白凡却笑了起来,若有所思的说道:“我倒不这么看,剑云宗的这种做法倒是自有一番名门大派应有的气度和风范啊。那现在剑云宗和天符门的关系怎么样,如果不错你倒可以通过天符门的渠道试试看。”
章泽苦笑道:“剑云宗不去追究门派叛徒就已经很不错了,又怎么会跟天符门搞什么友爱亲善呢。尤其这十几年,天符门一直是站在道德宗那边对剑云宗一味的打压,两边的关系早就僵了。”
白凡想了一下,说道:“既然如此,不如这样吧,今天晚上正好天华集团要举办一个晚宴,出于礼貌给我也送来了一张请柬,我可以带你们一起去看看怎么样。”
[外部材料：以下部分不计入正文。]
(** [get_available_altitudes] returns a new [list] holding the
    altitudes of the typed method, in its order; the [set] it went
    through stays behind in the store. *)
Theorem get_available_altitudes_snow_data self raw d σ :
  wrappers σ !! self = Some raw → Shape.snow_data σ d raw →
  ∃ zs,
    SnowObject.get_available_altitudes self σ
    = (Ok (VRef (S (length (objects σ)))),
       grown σ [OSet (SInt <$> zs);
                OList (VScalar ∘ SInt <$> Snow.get_available_altitudes (Snow.__init__ d))]).
Proof.
  intros Hraw Hd. unfold SnowObject.get_available_altitudes.
  rewrite bind_unfold, alloc_grown_nil.
  pose proof (keeps_grown σ [OSet []]) as Hkeeps.
  rewrite bind_unfold, (raw_data_lookup _ raw) by done.
  read_kept Hkeeps Hd "properties". read_kept Hkeeps Hw "total_snow_per_exposition".
  rewrite ?bind_unfold.
  destruct (iterate_list_at _ _ _ _ Hw0) as (elems & Hiter & Helems).
  rewrite (iterate_kept _ _ _ _ Hkeeps Hiter), bind_unfold.
  destruct (altitudes_outer_grown _ _ _ [] ∅ Helems) as (zs & Hloop & Hnd & Hset);
    [constructor|done|].
  change [OSet []] with [OSet (SInt <$> ([] : list Z))]. rewrite Hloop.
  exists zs. rewrite (sorted_grown _ _ _ _ eq_refl (sort_scalars_int zs)).
  rewrite (merge_sort_elements _ _ Hnd Hset), <- list_fmap_compose. done.
Qed.

Lemma key_eqb_slot a1 e1 a2 e2 :
  key_eqb (KTuple (SInt a1) (SStr e1)) (KTuple (SInt a2) (SStr e2))
  = bool_decide ((a1, e1) = (a2, e2)).
Proof.
  cbn [key_eqb]. rewrite scalar_eqb_int. unfold scalar_eqb.
  destruct (Z.eqb_spec a1 a2) as [->|Hne]; simpl.
  - destruct (decide (e1 = e2)) as [->|Hne].
    + by rewrite !bool_decide_eq_true_2.
    + rewrite !bool_decide_eq_false_2; [done| |done]. by intros [= ?].
  - rewrite bool_decide_eq_false_2; [done|]. by intros [= ? ?].
Qed.

Lemma slot_keyed_dict_set a e v items :
  slot_keyed items → slot_keyed (dict_set (KTuple (SInt a) (SStr e)) v items).
Proof.
  unfold slot_keyed. induction 1 as [|[j w] items Hj Hitems IH]; simpl.
  - repeat constructor. by exists a, e.
  - destruct (key_eqb j _); by constructor.
Qed.

Lemma dict_get_set_slot a e a' e' v items :
  slot_keyed items →
  dict_get (KTuple (SInt a') (SStr e')) (dict_set (KTuple (SInt a) (SStr e)) v items)
  = if decide ((a, e) = (a', e')) then Some v
    else dict_get (KTuple (SInt a') (SStr e')) items.
Proof.
  unfold slot_keyed. induction 1 as [|[j w] items (b & f & Hj) _ IH];
    cbn [dict_set dict_get].
  - rewrite key_eqb_slot, bool_decide_decide. by destruct (decide _).
  - simpl in Hj. subst j. rewrite key_eqb_slot, bool_decide_decide.
    destruct (decide ((b, f) = (a, e))) as [[= -> ->]|Hne]; cbn [dict_get];
      rewrite key_eqb_slot, bool_decide_decide.
    + by destruct (decide ((a, e) = (a', e'))).
    + destruct (decide ((b, f) = (a', e'))) as [[= -> ->]|Hne']; [|done].
      by destruct (decide ((a, e) = (a', e'))).
Qed.

Lemma slot_map_empty : slot_map ∅ [].
Proof. split; [constructor|]. intros a e. by rewrite lookup_empty. Qed.

Lemma slot_map_set m items a e z :
  slot_map m items →
  slot_map (<[(a, e) := z]> m) (dict_set (KTuple (SInt a) (SStr e)) (VScalar (SInt z)) items).
Proof.
  intros [Hkeys Hget]. split; [by apply slot_keyed_dict_set|].
  intros a' e'. rewrite dict_get_set_slot by done.
  destruct (decide ((a, e) = (a', e'))) as [[= -> ->]|Hne].
  - by rewrite lookup_insert_eq.
  - by rewrite lookup_insert_ne.
Qed.

Lemma dict_contains_grown σ n outer rest k :
  n = length (objects σ) →
  dict_contains (VRef n) k (grown σ (ODict outer :: rest))
  = (Ok (bool_decide (is_Some (dict_get (KScalar k) outer))), grown σ (ODict outer :: rest)).
Proof.
  intros Hn. unfold dict_contains.
  by rewrite bind_unfold, (load_grown _ _ _ 0 (ODict outer)) by (done || lia).
Qed.

Lemma dict_getitem_grown σ n outer rest k v :
  n = length (objects σ) → dict_get (KScalar k) outer = Some v →
  dict_getitem (VRef n) k (grown σ (ODict outer :: rest))
  = (Ok v, grown σ (ODict outer :: rest)).
Proof.
  intros Hn Hv. unfold dict_getitem.
  rewrite bind_unfold, (load_grown _ _ _ 0 (ODict outer)) by (done || lia).
  by rewrite Hv.
Qed.

Ltac run := repeat (rewrite bind_unfold || rewrite ret_unfold); lazy beta iota.
(** * openclaw-plugin-mcp: a shallow embedding of the client, manager,
      security and bridge modules, and the properties checked against them.

    Layout:
    - [JsString]: JavaScript strings as lists of UTF-16 code units, the
      regular expressions of the sources as matchers, global [replace];
    - [Types]: types.ts (lines 323-423 of src/src/client.ts);
    - [Security]: security.ts (lines 204-322 of src/src/client.ts):
      [stripDangerous], [truncate], [applyTrustToText], [applyTrustPolicy];
    - [Bridge]: src/src/bridge.ts: [normalizeToolName];
    - [Client]: client.ts (lines 1-203 of src/src/client.ts):
      [McpClientWrapper] with connect, disconnect and callTool, as a
      labelled machine over the suspension points;
    - [Manager]: manager.ts (src/unnamed/part_003): [McpServerManager]
      with connectServer, doConnect, disconnectServer and setState, as a
      labelled machine over the suspension points;
    - [Props] and the modules of facts: the properties and their proofs;
    - [SecurityProps], [ClientProps], [ManagerProps]: further predicates;
    - [Status]: the status objects of manager.ts ([getServerStatus]);
    - [Config]: src/src/config.ts: [detectTransport], [parseConfig];
    - [Transport]: [createTransport] of client.ts with the three
      constructors it calls and the errors it throws;
    - [BridgeTools]: the rest of src/src/bridge.ts: [passesFilter],
      [normalizeSchema], [convertResult], [createBridgedTools];
    - [Index]: the tool names that index.ts (src/unnamed/part_001) lists;
    - [Registry]: registry.ts (src/unnamed/part_002): the catalog and the
      functions over it.

    An [async] function runs without interruption from one [await] to the
    next. Each machine has one transition per such stretch of code, and a
    label says which stretch runs next: a call from outside, or the
    continuation of an [await] that has settled. Line numbers are those
    of the files named above. *)

From Stdlib Require Import ZArith NArith List Ascii String Lia Bool.
From Stdlib Require Import DecimalString.
From stdpp Require Import base option list gmap strings.
Import ListNotations.
(** One run keeps the store strictly ascending in the order of insertion. *)
Lemma run_migrations_keeps_ascending (ms : list Migration) (w : World) :
  idle w →
  StronglySorted Str.lt (applied_ids (committed (con w))) →
  idle (run_migrations ms w).2 ∧
  StronglySorted Str.lt (applied_ids (committed (con (run_migrations ms w).2))) ∧
  applied_ids (committed (con w))
    `prefix_of` applied_ids (committed (con (run_migrations ms w).2)).
Proof.
  intros Hidle Hasc.
  assert (∀ l k, pending ms (applied_set w) = l ++ k →
                 validate_migration_order ms (applied_set w) = Ok tt →
                 NoDup (id <$> l) →
                 StronglySorted Str.lt (applied_ids (committed (con w)) ++ (id <$> l)))
    as Hgrow.
  { intros l k Hsplit Hval Hnd. apply strict_app; [done| |done|].
    - apply (StronglySorted_prefix _ _ (id <$> pending ms (applied_set w)));
        [|apply pending_ascending].
      exists (id <$> k). by rewrite Hsplit, fmap_app.
    - intros x y Hx (m & -> & Hm)%list_elem_of_fmap.
      assert (m ∈ pending ms (applied_set w)) as Hp
        by (rewrite Hsplit; apply elem_of_app; by left).
      apply list_elem_of_filter in Hp as [Hnew Hin].
      rewrite (sorted_perm id ms) in Hin.
      apply (validate_ok_above ms (applied_set w)); try done.
      by apply not_in_applied_set. }
  destruct (run_migrations_idle ms w Hidle)
    as [(e & _ & Heq)|[(Hval & Hnd & Heq)|(Hval & pre & m & post & e & w3 & Hsplit
                                            & Hnd & Happ & Heq)]];
    rewrite Heq; cbn [snd con committed].
  - split; [done|]. rewrite applied_ids_ensure_store. by split.
  - split; [done|]. rewrite applied_ids_applied_db. split; [|by eexists].
    apply (Hgrow _ []); [by rewrite app_nil_r|done..].
  - apply apply_migration_raises_runs in Happ as (Hidle3 & _ & Hids & _); [|done].
    cbn [con committed] in Hids. split; [done|].
    rewrite Hids, applied_ids_applied_db. split; [|by eexists].
    by apply (Hgrow _ (m :: post)).
Qed.

(** X13. Runs keep the store in order: on a connection that is idle and
    whose recorded identifiers are strictly ascending in the order of
    insertion, any sequence of runs, whatever each returns or raises, ends
    idle with the recorded identifiers strictly ascending again, the ones
    that were there first. *)
Theorem run_many_keeps_ascending (batches : list (list Migration)) (w : World) :
  idle w →
  StronglySorted Str.lt (applied_ids (committed (con w))) →
  idle (run_many batches w) ∧
  StronglySorted Str.lt (applied_ids (committed (con (run_many batches w)))) ∧
  applied_ids (committed (con w))
    `prefix_of` applied_ids (committed (con (run_many batches w))).
Proof.
  revert w. induction batches as [|ms batches IH]; intros w Hidle Hasc; [done|].
  cbn [run_many].
  destruct (run_migrations_keeps_ascending ms w Hidle Hasc) as (Hidle1 & Hasc1 & Hpre1).
  destruct (IH _ Hidle1 Hasc1) as (Hidle2 & Hasc2 & Hpre2).
  split; [done|]. split; [done|]. by etrans.
Qed.

Lemma run_many_keeps_ascending_witness :
  idle applied2 ∧
  StronglySorted Str.lt (applied_ids (committed (con applied2))) ∧
  StronglySorted Str.lt
    (applied_ids (committed (con (run_many [[m1; m2]; [m3; m2]; [m2_bad]] applied2)))).
Proof.
  assert (idle applied2) as Hidle by reflexivity.
  assert (StronglySorted Str.lt (applied_ids (committed (con applied2)))) as Hasc
    by repeat constructor.
  split; [exact Hidle|]. split; [exact Hasc|].
  exact (proj1 (proj2 (run_many_keeps_ascending _ applied2 Hidle Hasc))).
Defined.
“好哇,好哇,宴会,我他娘的喜欢。美食、美酒、美女,太棒了。”白凡话音刚落,刑天猛就带着二十个魔界壮汉高兴的叫起来,一想到这二十个猛男的巨大破坏力,章泽、月凌、白叶全都惊出一头的白毛汗,就连一向粗线条的元池老魔头也明白绝对不能把这二十个憨货带去,连忙冲上去一顿拳打脚踢把他们镇压了下去。
天华集团作为最大的房地产投资商之一,举办的宴会规格上自然很高,酒店中灯红酒绿,富丽堂皇,里面非富即贵的人们分成两大集群,一边是一帮老头子聚在一块,一个个都是副成功人士的模样,高声讨论着商机商情;另一边则是很多年轻男女凑成一堆叽叽喳喳围绕着时尚前沿,男欢女爱说个不停,而且个个容貌非凡,男的西装笔挺英俊不凡,女的衣袂飘飘艳丽非常,这也从侧面证明了只要有钱改良起基因也是很简单的。
进入酒店之后,白凡领着几个来到个比较偏僻的角落坐下。他们刚坐下,阵阵浓郁的香风吹来,一名媚骨天成、艳光四射的女子飘到他们跟前,几乎贴进了白凡的怀里,娇笑道:“今天什么风把白经理给吹来了,我说刚才人家心里怎么一直在想你呢,原来是心有灵犀啊。”女子说话的同时,眼光流转间几个媚眼抛出几乎让周围的男人全都骨头发软。
白凡苦笑的看着怀里的女子,无奈之下决定祸水东引,他悄悄的向白叶几人传音介绍道:“此女叫李灵娇,是李天守的侄女,有名的**,李家认识的修行中人很多都跟她有一腿,一身采阳补阴的手段据说能让男人如痴如醉,心神俱丧。你们要不要试试。”果然,他的话刚说完,白叶和元池两个色中恶鬼就眼中闪着绿光凑了上来,成功的把李灵娇的注意力引了过去,也让白凡自己脱离了苦海。
而月凌在看到这个女人的第一眼时就聪明的拉起章泽跑进了人群中,女孩用从电视剧那会学来招式,端着酒杯,满场认识人,矜持的作出一副大家闺秀的摸样,美丽笑容和玲珑有致的身材不知道吸引了多少男人的目光,谁又会想到这丫头掂着刀子砍人时那叫一个彪悍呢。章泽靠在一处墙角轻笑着用目光追随着她的身影,嘴角不由的露出微微宠爱的笑容。
这时突然一股熟悉却怪异的感觉涌上他的心头,紧接着他的视线突然注意到了一个似曾相识的倩影,章泽仔细想了半天才想起来那个女子正是和冰晋、苍济在一个龙组小队的女孩冷青。现在的冷青比当初战斗的时候身体单薄了不少,消瘦的面容上略现苍白,配上雪白的连衣裙却让她更显出一种惹人怜爱的风姿,犹如一朵洁白的百合。只是不知道为什么,章泽这时看到冷青总是感到女孩跟自己在精神上有种似有似无,非常奇怪的联系,而且这种感觉怎么也无法从他脑海中挥去,于是下意识的走了过去。